Name: rm29839			Date: 01/22/98


According to the actual Java specification, the following code would produce a compiler error:

<code>
abstract class Aclass
{
  public abstract Number giveMeANumber();
}

class ASubClass extends Aclass
{
  public Integer giveMeANumber()
  {return new Integer(8);}
}
</code>

I understand that it is an error to overload a method with an other one with the same signature but a totally different return type.
 But it’s not clear to me why we are not allowed to change the return type in this particular case, since Integer is a subclass of
 Number. If a method calling AClass.giveMeANumber() was expecting a Number object, I see no objection to giving it an Integer
 object. In fact, I see some advantage in allowing this kind of change. The following discussion gives two examples:


ADVANTAGE IN THE OVERLOADED clone() METHODS:
When implementing the clone method, it would allow us to cast the cloned object to the right type. It may help to trap some
 errors at compile time. The following code give an example with the two classes above:


/* Legal, but may throw a ClassCastException at run time */
void check(AClass c)
{Float f=(Float) c.giveMeANumber();}

/* Should produce a compile time error */
void check(ASubClass c)
{Float f=(Float) c.giveMeANumber();}

If you change the return type of all clone() methods in the Java library to the right type, it seem to me that it would not break
 the backward compatibility, except in the case of obvious programming error. In those cases, this change will help to catch at 
compile time some errors which are actually caught only at run time.

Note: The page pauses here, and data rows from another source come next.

(* ===== verification/Cron.v ===== *)
(** Cron specs of the scheduler: [internal/scheduler/spec.go].

    A time is its UTC nanoseconds since the epoch.  The loop of [nextCronRun] runs at
    most 366*24*60 times; [search] takes that bound as a binary number and
    splits it in halves, so that it stays executable ([search_spec] shows that it
    is the linear search).  Calendar fields follow the proleptic Gregorian
    calendar, as Go's time package. *)

From Stdlib Require Import Ascii String.
From S2P Require Import Prelude GoStrings.

#[local] Open Scope string_scope.
#[local] Open Scope list_scope.
#[local] Open Scope Z_scope.

(** ** The standard library it uses *)

Definition digit_val (a : ascii) : option Z :=
  let n := Z.of_N (N_of_ascii a) in if (48 <=? n) && (n <=? 57) then Some (n - 48) else None.

Fixpoint digits_loop (acc : Z) (l : list ascii) : option Z :=
  match l with
  | [] => Some acc
  | a :: l' => d ← digit_val a; digits_loop (acc * 10 + d) l'
  end.

(** [strconv.Atoi]: an optional sign and digits, within int64. *)
Definition Atoi (s : string) : option Z :=
  let l := list_ascii_of_string s in
  let '(neg, l) := match l with
                   | "-"%char :: l' => (true, l')
                   | "+"%char :: l' => (false, l')
                   | _ => (false, l)
                   end in
  match l with
  | [] => None
  | _ => v ← digits_loop 0 l;
         let v := if neg then - v else v in
         if (- 2 ^ 63 <=? v) && (v <? 2 ^ 63) then Some v else None
  end.

Definition minute_ns : Z := 60 * 1000000000.

Definition Minute (t : Z) : Z := (t / minute_ns) mod 60.
Definition Hour (t : Z) : Z := (t / (60 * minute_ns)) mod 24.
Definition days (t : Z) : Z := t / (1440 * minute_ns).
Definition Weekday (t : Z) : Z := (days t + 4) mod 7.

(** (month, day) of a day number, by 400-year eras starting in March. *)
Definition civil (d : Z) : Z * Z :=
  let doe := (d + 719468) mod 146097 in
  let yoe := (doe - doe / 1460 + doe / 36524 - doe / 146096) / 365 in
  let doy := doe - (365 * yoe + yoe / 4 - yoe / 100) in
  let mp := (5 * doy + 2) / 153 in
  (if mp <? 10 then mp + 3 else mp - 9, doy - (153 * mp + 2) / 5 + 1).

Definition Month (t : Z) : Z := fst (civil (days t)).
Definition Day (t : Z) : Z := snd (civil (days t)).

(** [Truncate(time.Minute)]: Go's zero time is a whole minute. *)
Definition Truncate (t : Z) : Z := t - t mod minute_ns.

(** 2024-02-29 12:34 UTC, a Thursday. *)
Example civil_leap : let t := 1709210040 * 1000000000 in
  (Month t, Day t, Hour t, Minute t, Weekday t) = (2, 29, 12, 34, 4).
Proof. reflexivity. Qed.

(** ** spec.go *)

Definition SpecManual := "manual".
Definition IsManualSpec (spec : string) : bool := EqualFold (TrimSpace spec) SpecManual.

Record cronField := { star : bool; step : Z; val : Z }.

Definition match_field (f : cronField) (v : Z) : bool :=
  if star f then if step f <=? 1 then true else Z.rem v (step f) =? 0 else v =? val f.

Inductive cron_error :=
  | InvalidStep (s : string) | InvalidField (s : string) | OutOfRange (s : string)
  | FieldCount (n : nat) | NoMatch.

Definition parseCronField (s : string) (minVal maxVal : Z) : result cron_error cronField :=
  let s := TrimSpace s in
  if bool_decide (s = "*") then Ok {| star := true; step := 0; val := 0 |}
  else match CutPrefix s "*/" with
  | Some rest =>
      match Atoi rest with
      | Some n => if n <=? 0 then Err (InvalidStep s) else Ok {| star := true; step := n; val := 0 |}
      | None => Err (InvalidStep s)
      end
  | None =>
      match Atoi s with
      | None => Err (InvalidField s)
      | Some n => if (n <? minVal) || (maxVal <? n) then Err (OutOfRange s)
                  else Ok {| star := false; step := 0; val := n |}
      end
  end.

Record cronSpec := {
  minute : cronField; hour : cronField; dom : cronField; month : cronField; dow : cronField }.

#[local] Open Scope go_scope.

Definition parseCronSpec (spec : string) : result cron_error cronSpec :=
  match Fields (TrimSpace spec) with
  | [f0; f1; f2; f3; f4] =>
      let! mi := parseCronField f0 0 59 in
      let! ho := parseCronField f1 0 23 in
      let! dm := parseCronField f2 1 31 in
      let! mo := parseCronField f3 1 12 in
      let! dw := parseCronField f4 0 6 in
      Ok {| minute := mi; hour := ho; dom := dm; month := mo; dow := dw |}
  | l => Err (FieldCount (length l))
  end.

Definition cronMatches (c : cronSpec) (t : Z) : bool :=
  if negb (match_field (minute c) (Minute t)) then false
  else if negb (match_field (hour c) (Hour t)) then false
  else if negb (match_field (month c) (Month t)) then false
  else
    let domStar := star (dom c) && (step (dom c) <=? 1) in
    let dowStar := star (dow c) && (step (dow c) <=? 1) in
    let domHit := match_field (dom c) (Day t) in
    let dowHit := match_field (dow c) (Weekday t) in
    if domStar && dowStar then true
    else if domStar then dowHit
    else if dowStar then domHit
    else domHit || dowHit.

Definition maxSteps : positive := 527040.

(** At most [n] steps of one minute from [t]: the first match, or the time reached. *)
Fixpoint search (c : cronSpec) (n : positive) (t : Z) : Z + Z :=
  match n with
  | xH => if cronMatches c t then inl t else inr (t + minute_ns)
  | xO n' => match search c n' t with inl r => inl r | inr t' => search c n' t' end
  | xI n' =>
      if cronMatches c t then inl t else
      match search c n' (t + minute_ns) with inl r => inl r | inr t' => search c n' t' end
  end.

Definition first_slot (after : Z) : Z := Truncate (after + minute_ns).

Definition nextCronRun (spec : string) (after : Z) : result cron_error Z :=
  let! c := parseCronSpec spec in
  match search c maxSteps (first_slot after) with inl t => Ok t | inr _ => Err NoMatch end.

Example every_quarter : nextCronRun "*/15 * * * *" (1709210040 * 1000000000) = Ok (1709210700 * 1000000000).
Proof. by vm_compute. Qed.
Example two_stars : nextCronRun "0 9 * *" 0 = Err (FieldCount 4).
Proof. reflexivity. Qed.
Example monday_nine : nextCronRun "0 9 * * 1" (1709210040 * 1000000000) = Ok (1709542800 * 1000000000).
Proof. by vm_compute. Qed.

(** ** The search is linear *)

Lemma search_spec c n t :
  match search c n t with
  | inl r => exists k, 0 <= k < Z.pos n /\ r = t + k * minute_ns /\ cronMatches c r = true /\
               forall j, 0 <= j < k -> cronMatches c (t + j * minute_ns) = false
  | inr t' => t' = t + Z.pos n * minute_ns /\
               forall j, 0 <= j < Z.pos n -> cronMatches c (t + j * minute_ns) = false
  end.
Proof.
  assert (forall n, (forall t, match search c n t with
    | inl r => exists k, 0 <= k < Z.pos n /\ r = t + k * minute_ns /\ cronMatches c r = true /\
                 forall j, 0 <= j < k -> cronMatches c (t + j * minute_ns) = false
    | inr t' => t' = t + Z.pos n * minute_ns /\
                 forall j, 0 <= j < Z.pos n -> cronMatches c (t + j * minute_ns) = false
    end) -> forall t, match match search c n t with inl r => inl r | inr t' => search c n t' end with
    | inl r => exists k, 0 <= k < Z.pos n~0 /\ r = t + k * minute_ns /\ cronMatches c r = true /\
                 forall j, 0 <= j < k -> cronMatches c (t + j * minute_ns) = false
    | inr t' => t' = t + Z.pos n~0 * minute_ns /\
                 forall j, 0 <= j < Z.pos n~0 -> cronMatches c (t + j * minute_ns) = false
    end) as Hdouble.
  { clear n t. intros n H t. pose proof (H t) as H1. destruct (search c n t) as [r|t1].
    - destruct H1 as (k & ? & ? & ? & ?). exists k. split; [lia|done].
    - destruct H1 as [-> H1]. pose proof (H (t + Z.pos n * minute_ns)) as H2.
      destruct (search c n (t + Z.pos n * minute_ns)) as [r|t2].
      + destruct H2 as (k & Hk & -> & Hm & H2). exists (Z.pos n + k). split_and!; [lia|lia|lia| |].
        * by replace (t + (Z.pos n + k) * minute_ns) with (t + Z.pos n * minute_ns + k * minute_ns) by lia.
        * intros j Hj. destruct (Z.ltb_spec j (Z.pos n)); [apply H1; lia|].
          replace (t + j * minute_ns) with (t + Z.pos n * minute_ns + (j - Z.pos n) * minute_ns) by lia.
          apply H2. lia.
      + destruct H2 as [-> H2]. split; [lia|]. intros j Hj.
        destruct (Z.ltb_spec j (Z.pos n)); [apply H1; lia|].
        replace (t + j * minute_ns) with (t + Z.pos n * minute_ns + (j - Z.pos n) * minute_ns) by lia.
        apply H2. lia. }
  revert t. induction n as [n IH|n IH|]; intros t; cbn [search].
  - destruct (cronMatches c t) eqn:E.
    { exists 0. replace (t + 0 * minute_ns) with t by lia. split_and!; [lia|lia|done|done|lia]. }
    specialize (Hdouble n IH (t + minute_ns)).
    destruct (match search c n (t + minute_ns) with inl r => inl r | inr t' => search c n t' end) as [r|t'].
    + destruct Hdouble as (k & Hk & -> & Hm & Hj). exists (k + 1). split_and!; [lia|lia|lia|done|].
      intros j Hj'. destruct (Z.eqb_spec j 0) as [->|]; [by replace (t + 0 * minute_ns) with t by lia|].
      replace (t + j * minute_ns) with (t + minute_ns + (j - 1) * minute_ns) by lia. apply Hj. lia.
    + destruct Hdouble as [-> Hj]. split; [lia|]. intros j Hj'.
      destruct (Z.eqb_spec j 0) as [->|]; [by replace (t + 0 * minute_ns) with t by lia|].
      replace (t + j * minute_ns) with (t + minute_ns + (j - 1) * minute_ns) by lia. apply Hj. lia.
  - apply Hdouble, IH.
  - destruct (cronMatches c t) eqn:E.
    + exists 0. replace (t + 0 * minute_ns) with t by lia. split_and!; [lia|lia|done|done|lia].
    + split; [lia|]. intros j Hj. replace j with 0 by lia. by replace (t + 0 * minute_ns) with t by lia.
Qed.

(** ** The next run *)

Lemma parseCronField_error s lo hi : parseCronField s lo hi <> Err NoMatch.
Proof. unfold parseCronField. intros H. repeat (case_match_hyp H; try discriminate H). Qed.

Lemma parseCronSpec_error spec : parseCronSpec spec <> Err NoMatch.
Proof.
  unfold parseCronSpec. intros H. repeat (case_match_hyp H; try discriminate H).
  all: injection H as ->; by eapply parseCronField_error.
Qed.

Lemma first_slot_spec after :
  after < first_slot after <= after + minute_ns /\ first_slot after mod minute_ns = 0.
Proof.
  unfold first_slot, Truncate. set (x := after + minute_ns).
  assert (0 < minute_ns) as Hm by reflexivity.
  pose proof (Z.mod_pos_bound x minute_ns Hm). split; [lia|].
  rewrite Zminus_mod_idemp_r. by rewrite Z.sub_diag, Zmod_0_l.
Qed.

(** The minutes after [after] are the slots of the search. *)
Lemma slot_index after u :
  u mod minute_ns = 0 -> after < u -> exists j, 0 <= j /\ u = first_slot after + j * minute_ns.
Proof.
  intros Hu Hlt. destruct (first_slot_spec after) as [Hb Hf].
  assert (0 < minute_ns) as Hm by reflexivity.
  pose proof (Z.div_mod u minute_ns ltac:(lia)) as Du.
  pose proof (Z.div_mod (first_slot after) minute_ns ltac:(lia)) as Df.
  exists (u / minute_ns - first_slot after / minute_ns). split; [|lia].
  destruct (Z.ltb_spec (u / minute_ns) (first_slot after / minute_ns)); [|lia].
  exfalso. assert (u <= first_slot after - minute_ns) by nia. lia.
Qed.

(** a cron job runs at the first minute after the given time that its spec
    matches, never earlier and never skipping one; the only other outcomes are a
    spec that does not parse and one that no minute of the next 366 days matches. *)
Theorem nextCronRun_first (spec : string) (after : Z) :
  match nextCronRun spec after with
  | Ok t => exists c, parseCronSpec spec = Ok c /\ after < t /\ t mod minute_ns = 0 /\
      cronMatches c t = true /\
      forall u, u mod minute_ns = 0 -> after < u < t -> cronMatches c u = false
  | Err NoMatch => exists c, parseCronSpec spec = Ok c /\
      forall u, u mod minute_ns = 0 -> after < u <= after + 366 * 1440 * minute_ns ->
      cronMatches c u = false
  | Err e => parseCronSpec spec = Err e
  end.
Proof.
  unfold nextCronRun. pose proof (parseCronSpec_error spec) as Hne.
  destruct (parseCronSpec spec) as [c|e]; cbv beta iota; [|destruct e; done].
  pose proof (search_spec c maxSteps (first_slot after)) as Hs.
  destruct (first_slot_spec after) as [Hb Hf]. assert (0 < minute_ns) as Hm by reflexivity.
  destruct (search c maxSteps (first_slot after)) as [t|t'].
  - destruct Hs as (k & Hk & -> & Ht & Hj). exists c. split_and!; [done|nia| |done|].
    + by rewrite Z.mod_add by lia.
    + intros u Hu Hlt. destruct (slot_index after u Hu ltac:(lia)) as (j & ? & ->). apply Hj. nia.
  - destruct Hs as [_ Hj]. exists c. split; [done|]. intros u Hu Hlt.
    destruct (slot_index after u Hu ltac:(lia)) as (j & ? & ->). apply Hj.
    change (Z.pos maxSteps) with 527040. nia.
Qed.

(** A whole number of minutes at midnight is a whole number of days. *)
Lemma midnight q :
  Minute (q * minute_ns) = 0 -> Hour (q * minute_ns) = 0 -> q = 1440 * (q / 1440).
Proof.
  unfold Minute, Hour. assert (0 < minute_ns) as Hm by reflexivity.
  rewrite Z.div_mul by lia. rewrite (Z.mul_comm 60), <- Z.div_div, Z.div_mul by lia.
  Z.to_euclidean_division_equations. lia.
Qed.

Lemma days_minutes q : days (q * minute_ns) = q / 1440.
Proof.
  unfold days. assert (0 < minute_ns) as Hm by reflexivity.
  by rewrite (Z.mul_comm 1440), <- Z.div_div, Z.div_mul by lia.
Qed.

Definition leap_spec : cronSpec :=
  let lit v := {| star := false; step := 0; val := v |} in
  let any := {| star := true; step := 0; val := 0 |} in
  {| minute := lit 0; hour := lit 0; dom := lit 29; month := lit 2; dow := any |}.

Definition feb29_2024 : Z := 19782 * 1440 * minute_ns.

Lemma leap_matches q :
  cronMatches leap_spec (q * minute_ns) = true ->
  exists d, q = 1440 * d /\ civil d = (2, 29).
Proof.
  unfold cronMatches. cbn [minute hour dom month dow leap_spec match_field star step val].
  change (0 <=? 1) with true. cbn [andb].
  destruct (Z.eqb_spec (Minute (q * minute_ns)) 0) as [E1|]; [|done]. cbn [negb].
  destruct (Z.eqb_spec (Hour (q * minute_ns)) 0) as [E2|]; [|done]. cbn [negb].
  destruct (Z.eqb_spec (Month (q * minute_ns)) 2) as [E3|]; [|done]. cbn [negb].
  intros E4%Z.eqb_eq. exists (q / 1440). split; [by apply midnight|].
  unfold Month, Day in *. rewrite days_minutes in *.
  destruct (civil (q / 1440)). cbn in *. congruence.
Qed.

(** The year bound is meant for unsatisfiable specs, but a leap-day job is one the
    loop gives up on too: after its run on 2024-02-29 it has no next run. *)
Lemma leap_day_not_found : nextCronRun "0 0 29 2 *" feb29_2024 = Err NoMatch.
Proof.
  unfold nextCronRun. change (parseCronSpec "0 0 29 2 *") with (@Ok cron_error _ leap_spec).
  cbv beta iota. pose proof (search_spec leap_spec maxSteps (first_slot feb29_2024)) as Hs.
  destruct (search leap_spec maxSteps (first_slot feb29_2024)) as [t|t']; [|done]. exfalso.
  destruct Hs as (k & Hk & -> & Ht & _). change (Z.pos maxSteps) with 527040 in Hk.
  replace (first_slot feb29_2024 + k * minute_ns) with ((19782 * 1440 + 1 + k) * minute_ns) in Ht.
  2: { change (first_slot feb29_2024) with ((19782 * 1440 + 1) * minute_ns). lia. }
  apply leap_matches in Ht as (d & Hd & Hc).
  assert (forallb (fun n => negb (bool_decide (civil (19783 + Z.of_nat n) = (2, 29)))) (seq 0 366) = true)
    as Hall by (by vm_compute).
  rewrite forallb_forall in Hall. specialize (Hall (Z.to_nat (d - 19783))).
  rewrite in_seq in Hall. rewrite Z2Nat.id in Hall by lia.
  replace (19783 + (d - 19783)) with d in Hall by lia. rewrite Hc in Hall.
  rewrite bool_decide_eq_true_2 in Hall by done. discriminate Hall. lia.
Qed.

Nevertheless, I fully understand that you want to be very 
careful about any language change.


ADVANTAGE IN THE java.text.Format.parseObject(String) METHOD:
The java.text.NumberFormat.parse(String) method is implemented as below:

<code>
public Number parse(String text) throws ParseException {
    ParsePosition status=new ParsePosition(0);
    Number result=parse(text, status);
    if (status.index==0)
        throw new ParseException("Unparseable number: \""+text+"\"", 0);
    return result;
}
</code>

In comparison, the java.text.Format.parseObject(String) is implemented in a similar way, except that its error message is 
more general (and less explicit):

<code>
public Object parseObject(String text) throws ParseException {
    ParsePosition status=new ParsePosition(0);
    Object result=parseObject(text, status);
    if (status.index==0)
        throw new ParseException("Format.parseObject(String) failed", 0);
    return result;
}
</code>

If it was allowed to overload an "Object parse(String)" method in the Format class with the actual "Number parse(String)" 
method in the NumberFormat class, it will allow you to rename the actual "parseObject" method in the Format class to "parse", 
and to deprecate the old "parseObject" method. We would get a simpler interface and better error messages when the method 
throws a ParseException. Actually, the parseObject method has no way to produce better error messages than "Parse failed".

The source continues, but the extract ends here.